Volta Labs and Twist Bioscience said on June 12, 2026 that this step can now run start to finish on Volta's Callisto Sample Prep System, with sample-to-sequencer possible in a single day. The new application, called Twist Fast Hyb, is co-developed with Twist and is the second of Twist's two main hybrid-capture flows to land on Callisto. With the launch, both Twist Fast Hybridization and Twist Standard Hybridization v2 are now available as automated applications on the Boston-based platform.

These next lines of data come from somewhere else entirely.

(* ===== verification/ChatNodes.v ===== *)
(** * What a node of a flow does ([handlers/chatbot_graph_runner.go],
      [chatbot_crm_nodes.go], [chatbot_processor.go])

    One executor per type of node.  An executor returns the context it leaves -
    the session it works on is shared with the runner - and an outcome or an
    error.  A panic (a mapped path that ends in an open bracket) ends the
    computation itself. *)
From S2P Require Import Prelude GoLib Store Events Wire Models Statements Text Triggers Fields FieldService People Schedule.
From S2P Require Import Placeholders Templating CRMContext Transfers ChatModels Handoff FlowGraph.

Section Nodes.
Context `{SQ : Sql} `{GJ : GoJson} `{FS : FieldsServer} `{CE : !ContextEnv} `{CH : !ChatEnv}.

Abbreviation MC := (M ChatDB).

(** ** Configurations *)

Fixpoint stringFromConfig (cfg : Config) (keys : list string) : string :=
  match keys with
  | [] => ""
  | k :: keys => match get cfg k with AString (String c s) => String c s | _ => stringFromConfig cfg keys end
  end.

(** [cfg[key].(string)], empty when it is no string. *)
Definition text_at (cfg : Config) (key : string) : string := match get cfg key with AString s => s | _ => "" end.

Definition intFromConfig (cfg : Config) (key : string) (def : Z) : Z :=
  match get cfg key with AFloat x => float_trunc x | AInt n => n | _ => def end.

Definition boolFromConfig (cfg : Config) (key : string) : bool := match get cfg key with ABool b => b | _ => false end.

Definition maps_of (v : any) : list Config :=
  match v with AList l => omap (fun item => match item with AMap m => Some m | _ => None end) l | _ => [] end.

Definition buttonsFromConfig (cfg : Config) : list Config := maps_of (get cfg "buttons").

(** ** The context of a run *)

Record chatNodeCtx := MkCtx {
  cc_account : WhatsAppAccount;
  cc_contact : Contact;
  cc_metadata : Config;                 (* the contact's metadata, as loaded *)
  cc_session : ChatbotSession;
  cc_userInput : string;
  cc_buttonID : string;
  cc_flowResponseData : Config;
  cc_consumed : bool;
  cc_crm : Config
}.

Definition set_session (s : ChatbotSession) (c : chatNodeCtx) : chatNodeCtx :=
  MkCtx (cc_account c) (cc_contact c) (cc_metadata c) s (cc_userInput c) (cc_buttonID c) (cc_flowResponseData c) (cc_consumed c) (cc_crm c).
Definition consume (c : chatNodeCtx) : chatNodeCtx :=
  MkCtx (cc_account c) (cc_contact c) (cc_metadata c) (cc_session c) (cc_userInput c) (cc_buttonID c) (cc_flowResponseData c) true (cc_crm c).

The vendor pitch is that running hybrid capture on Callisto removes the sources of error that have dogged manual protocols: temperature drift, bead loss, and the small differences between how individual technicians wash and resuspend beads. Volta's Callisto system uses digital microfluidics, moving discrete droplets across a programmable chip rather than pipetting them in tubes, and the company says that architecture is what makes the tight thermal and bead-handling tolerances tractable for a hands-off run.
Run-to-run reproducibility and same-day results are the headline claims. Both are vendor-stated. The press release frames the Fast Hyb application as delivering the same data quality an experienced operator would produce, only without the operator. No third-party benchmark, peer-reviewed comparison, or independent lab note is included in the announcement, and the release does not name any beta customers, list pricing, or give an installed-base figure. Treating the reproducibility claim as a settled outcome rather than a vendor assertion would overreach the source.
Hybrid-capture automation has been tried before, on other platforms, with mixed results. The historical failure points are familiar: temperature gradients that vary across wells, magnetic-bead recovery that drops off after multiple washes, and edge cases that surface only when a lab pushes a protocol past its validated range. Whether Callisto's digital-fluidics approach actually holds the tolerances Volta claims, on real customer samples and not just vendor demos, is the question the press release does not answer.
What to watch next: independent lab data on the Fast Hyb application, any head-to-head comparison with manual hybrid capture or with a competing automated platform, and whether labs running Standard Hybridization v2 on Callisto see the same reproducibility gains the vendor is claiming for the new fast flow.